From Gawande’s grandmother-in-law to his own father, from an octogenarian couple with a 60+ year love story to a young doctor who moved an animal menagerie into a nursing home, from a brand new mother with terminal cancer to a 74-year-old professor who was “‘willing to stay alive’” as long as he was “‘able to eat chocolate ice cream and watch football on TV’” (having never, ever watched a football game in his daughter’s memory), Gawande tells stories. In these stories are lives that end with regretful suffering, but more lives end with grace and peace. He gently examines methods – honest, difficult conversations need to happen before it’s too late – and shows alternatives – hospice care can prolong with comfort. He mixes in the data, numbers, science and more – his scientist training won’t let him do otherwise – but the stories are what inspire, linger, and teach.
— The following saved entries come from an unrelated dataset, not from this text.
Definition stale_generation (r : PullRequest) : bool :=
  match generation_floor r with
  | Some floor => (0 <=? floor) && (serving_generation r <? floor)
  | None => false
  end.

Definition base_admission (r : PullRequest) : PullAdmission :=
  if token_mismatch r then RejectToken
  else if stale_generation r then RejectStaleGeneration
  else match status r with
       | None => Gone
       | Some st =>
           match st with
           | PullNodeStatus.Completed | PullNodeStatus.Cancelled | PullNodeStatus.Skipped
           | PullNodeStatus.Poisoned | PullNodeStatus.DependencyFailed => Gone
           | PullNodeStatus.Created | PullNodeStatus.Queued | PullNodeStatus.Failed => NotYetReady
           | PullNodeStatus.Ready => DeliverNew
           | PullNodeStatus.Assigned | PullNodeStatus.Running =>
               match open_attempt r with
               | Some (executor, exec_id) =>
                   if bool_decide (executor = pulling_identity r)
                   then DeliverExisting exec_id else NotYetReady
               | None => NotYetReady
               end
           end
       end.

Definition redelivery_credential_ok (presented_resume : option ExecId) (attempt_exec_id : ExecId)
    (presented_nonce attempt_nonce : option Z) : bool :=
  bool_decide (presented_resume = Some attempt_exec_id)
  || (bool_decide (is_Some presented_nonce) && bool_decide (presented_nonce = attempt_nonce)).

Definition is_queued_or_ready (st : option PullNodeStatus) : bool :=
  match st with
  | Some PullNodeStatus.Queued | Some PullNodeStatus.Ready => true
  | _ => false
  end.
Tidbit: As noted previously, this is Gawande’s fourth book: Complications, Better, The Checklist Manifesto, all led up to Being Mortal. In Chinese characters (also used in numerous written Asian languages, including Japanese and Korean), the number four and death are homophones – both are ‘shi.’ Just as you may not see a 13th floor in Western buildings, many in the East are without a fourth floor. With the influx of Western tourism and growing ex-pat communities, high rises in the East might even be missing both fourth and 13th floors (a popular hotel in central Seoul in that made-famous stylish neighborhood of Gangnam is one such example). I couldn’t overlook the irony of Gawande’s fourth book being about “the end.” More importantly, what can possibly come after “the end”? Dare I ask, what’s the good doc planning for his fifth book? Devoted (impatient) groupies gotta know …!!
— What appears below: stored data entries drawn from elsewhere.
(** A derived [visit_map] under [deny_unknown_fields]: an unknown key or a
    repeated key is an error; otherwise the fields are looked up by name. *)
Definition lookup_field (kvs : list (string * Json)) (k : string) : option Json :=
  snd <$> List.find (fun kv => key_eqb kv.1 k) kvs.

Fixpoint keys_known (fields : list string) (kvs : list (string * Json)) : bool :=
  match kvs with
  | [] => true
  | (k, _) :: t =>
      existsb (key_eqb k) fields
      && negb (existsb (fun kv => key_eqb kv.1 k) t)
      && keys_known fields t
  end.

(** The named values of a struct read from an object or, as a derived
    [Deserialize] also allows, from an array in field order. *)
Fixpoint zip_fields (fields : list string) (l : list Json) : option (list (string * Json)) :=
  match fields, l with
  | _, [] => Some []
  | [], _ :: _ => None
  | k :: ks, j :: js => cons (k, j) <$> zip_fields ks js
  end.

Definition struct_fields (fields : list string) (j : Json) : option (list (string * Json)) :=
  match j with
  | JObj kvs => if keys_known fields kvs then Some kvs else None
  | JArr l => zip_fields fields l
  | _ => None
  end.

Definition required {A} (de : Json -> option A) (kvs : list (string * Json)) (k : string) : option A :=
  match lookup_field kvs k with Some j => de j | None => None end.
Definition defaulted {A} (de : Json -> option A) (d : A) (kvs : list (string * Json)) (k : string) : option A :=
  match lookup_field kvs k with Some j => de j | None => Some d end.

(** ** The claims types *)

(** The [HmacClaims] trait with its serde supertraits.  [serialize] is given
    the entropy a [Serialize] implementation may draw. *)
Class HmacClaims (C : Type) : Type := {
  expiry_unix : C -> Z;
  set_expiry_unix : Z -> C -> C;
  serialize : string -> C -> Json;
  deserialize : Json -> option C;
}.

(** What every implementation owes [sign] and [verify]: the expiry accessors
    agree, and a claim whose fields are in range survives its wire shape. *)
Class LawfulClaims (C : Type) `{HmacClaims C} (ok : C -> Prop) : Prop := {
  expiry_set e c : expiry_unix (set_expiry_unix e c) = e;
  ok_expiry c : ok c -> u64_ok (expiry_unix c);
  ok_set e c : ok c -> u64_ok e -> ok (set_expiry_unix e c);
  serialize_exact n c : ok c -> json_exact (serialize n c) = true;
  serde_round_trip n c : ok c -> deserialize (serialize n c) = Some c;
}.

Module AssignmentClaims.
Record AssignmentClaims : Type := mk {
  executor_id : string;
  drv_hash : string;
  expected_outputs : list string;
  is_ca : bool;
  expiry : Z;
  tenant : option string;
  input_closure_digest : string;
}.

Definition fields : list string :=
  ["executor_id"; "drv_hash"; "expected_outputs"; "is_ca"; "expiry_unix"; "tenant";
   "input_closure_digest"].

Definition set_expiry (e : Z) (c : AssignmentClaims) : AssignmentClaims :=
  mk (executor_id c) (drv_hash c) (expected_outputs c) (is_ca c) e (tenant c)
    (input_closure_digest c).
Tidbit2: The legendary neurologist and bestselling author Oliver Sacks announced on February 19, that he has terminal cancer in this phenomenal letter. It is, in a sense, a goodbye to the rest of the world as he prioritizes the life he has left: “There is no time for anything inessential. I must focus on myself, my work and my friends.” He’s turning off the news and “no longer pay[ing] attention to politics or arguments about global warming. This is not indifference but detachment …” This could be a chapter right out of Being Mortal … another memorable lesson on “what matters in the end.”